Si bien la investigación y patentamiento de LSD atravesó un claro estancamiento, cabe ahora cuestionarse ¿Qué sucede con el LSD actualmente? A partir del año 2014, el LSD volvió a ingresar –con paso firme– al terreno de la medicina. Ese año se publicó la primera investigación moderna que mostraba beneficios terapéuticos del LSD en pacientes terminales con ansiedad, señalando que “se justifica un estudio adicional sobre el potencial de la psicoterapia asistida por LSD”.[16] Desde entonces, el interés científico y comercial ha crecido notablemente: solo para junio de 2025, el Berkeley Center for the Science of Psychedelics (BCSP) reportaba más de 500 patentes y solicitudes de patentes relacionadas con psicodélicos, según los datos recopilados en su Patent Tracker.[17]

A este propósito, existen repositorios especializados que permiten monitorear tanto solicitudes como patentes concedidas en los Estados Unidos, lo que permite evaluar el ecosistema de innovación y el estado de la técnica en torno a estas sustancias. Especialmente se destaca el siguiente:

  • Patent Tracker del Berkeley Center for the Science of Psychedelics (BCSP), en colaboración con Psychedelic Alpha —plataforma independiente de comunicación, comunidad y consultoría especializada en psicodélicos— y Calyx Law —firma boutique de propiedad intelectual con foco en cannabis y psicodélicos. También disponible en el siguiente enlace.

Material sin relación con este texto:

Lemma znth_range l i : is_Some (znth l i) <-> 0 <= i < zlen l.
Proof.
  unfold znth, zlen. zcase.
  - split; [by intros [] | lia].
  - rewrite lookup_lt_is_Some. lia.
Qed.
Lemma znth_Some l i a : znth l i = Some a -> 0 <= i < zlen l.
Proof. intros H. apply znth_range. eauto. Qed.
Lemma znth_None l i : znth l i = None <-> ~ 0 <= i < zlen l.
Proof. rewrite <- znth_range. destruct (znth l i); split; try done; by intros []. Qed.
Lemma znth_ztake l n i : 0 <= n -> znth (ztake n l) i = if i <? n then znth l i else None.
Proof.
  intros. unfold znth, ztake. do 2 zcase; try done.
  - apply lookup_take_lt. lia.
  - apply lookup_take_ge. lia.
Qed.
Lemma znth_zdrop l n i : 0 <= n -> 0 <= i -> znth (zdrop n l) i = znth l (n + i).
Proof.
  intros. unfold znth, zdrop. do 2 zcase; try lia; try done.
  rewrite lookup_drop. f_equal. lia.
Qed.
Lemma znth_app_l l1 l2 i : i < zlen l1 -> znth (l1 ++ l2) i = znth l1 i.
Proof. intros. unfold znth. zcase; [done|]. apply lookup_app_l. unfold zlen in *. lia. Qed.
Lemma znth_app_r l1 l2 i : zlen l1 <= i -> znth (l1 ++ l2) i = znth l2 (i - zlen l1).
Proof.
  intros. pose proof (zlen_nonneg l1). unfold znth. do 2 zcase; try lia.
  rewrite lookup_app_r by (unfold zlen in *; lia). f_equal. unfold zlen in *. lia.
Qed.
Lemma znth_ext l1 l2 :
  (forall i, 0 <= i -> znth l1 i = znth l2 i) -> l1 = l2.
Proof.
  intros H. apply list_eq. intros i. specialize (H (Z.of_nat i) ltac:(lia)).
  unfold znth in H. destruct (Z.ltb_spec (Z.of_nat i) 0); [lia|].
  by rewrite Nat2Z.id in H.
Qed.
End Zlists.

Lemma resize_pad s n :
  zlen s <= n -> resize s n = s ++ repeat x00 (Z.to_nat (n - zlen s)).
Proof. intros. unfold resize. by rewrite ztake_all. Qed.
Lemma zlen_repeat {A} (a : A) n : 0 <= n -> zlen (repeat a (Z.to_nat n)) = n.
Proof. intros. unfold zlen. rewrite repeat_length. lia. Qed.

(** Lemmas that preserve the invariants of the components. *)
Create HintDb sponge.

Create Rewrite HintDb zlist.
#[export] Hint Rewrite @zlen_nil @zlen_cons @zlen_app : zlist.
#[export] Hint Rewrite @zlen_ztake @zlen_zdrop using lia : zlist.

(** [zpos] records that the sizes in sight are not negative. *)
Ltac zpos :=
  repeat match goal with
  | |- context [zlen ?l] => lazymatch goal with
      | _ : 0 <= zlen l |- _ => fail | _ => pose proof (zlen_nonneg l) end
  | _ : context [zlen ?l] |- _ => lazymatch goal with
      | _ : 0 <= zlen l |- _ => fail | _ => pose proof (zlen_nonneg l) end
  end.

En línea con lo anterior, existen patentes y s0licitudes de patentes recientes que incluyen al LSD como compuesto clave para el tratamiento de diversas patologías. Por ejemplo, en Estados Unidos se encuentra en trámite una patente que aborda ´composiciones y métodos útiles en el tratamiento de trastornos psicóticos, depresión, ansiedad y condiciones psicológicas relacionadas, así como para pacientes que padecen dichas afecciones´[18], siendo una invención que contiene psicodélicos y sustancias cannabinoides que resultan útiles para tratar ese tipo de condiciones. Otro caso recae en una solicitud de patente que incluye en su fórmula farmacéutica “análogos de psilocibina” (incluido el LSD) , y que sirve para tratar enfermedades y trastornos neurológicos del estado del ánimo e incluso relacionados con el abuso de otras sustancias.[19]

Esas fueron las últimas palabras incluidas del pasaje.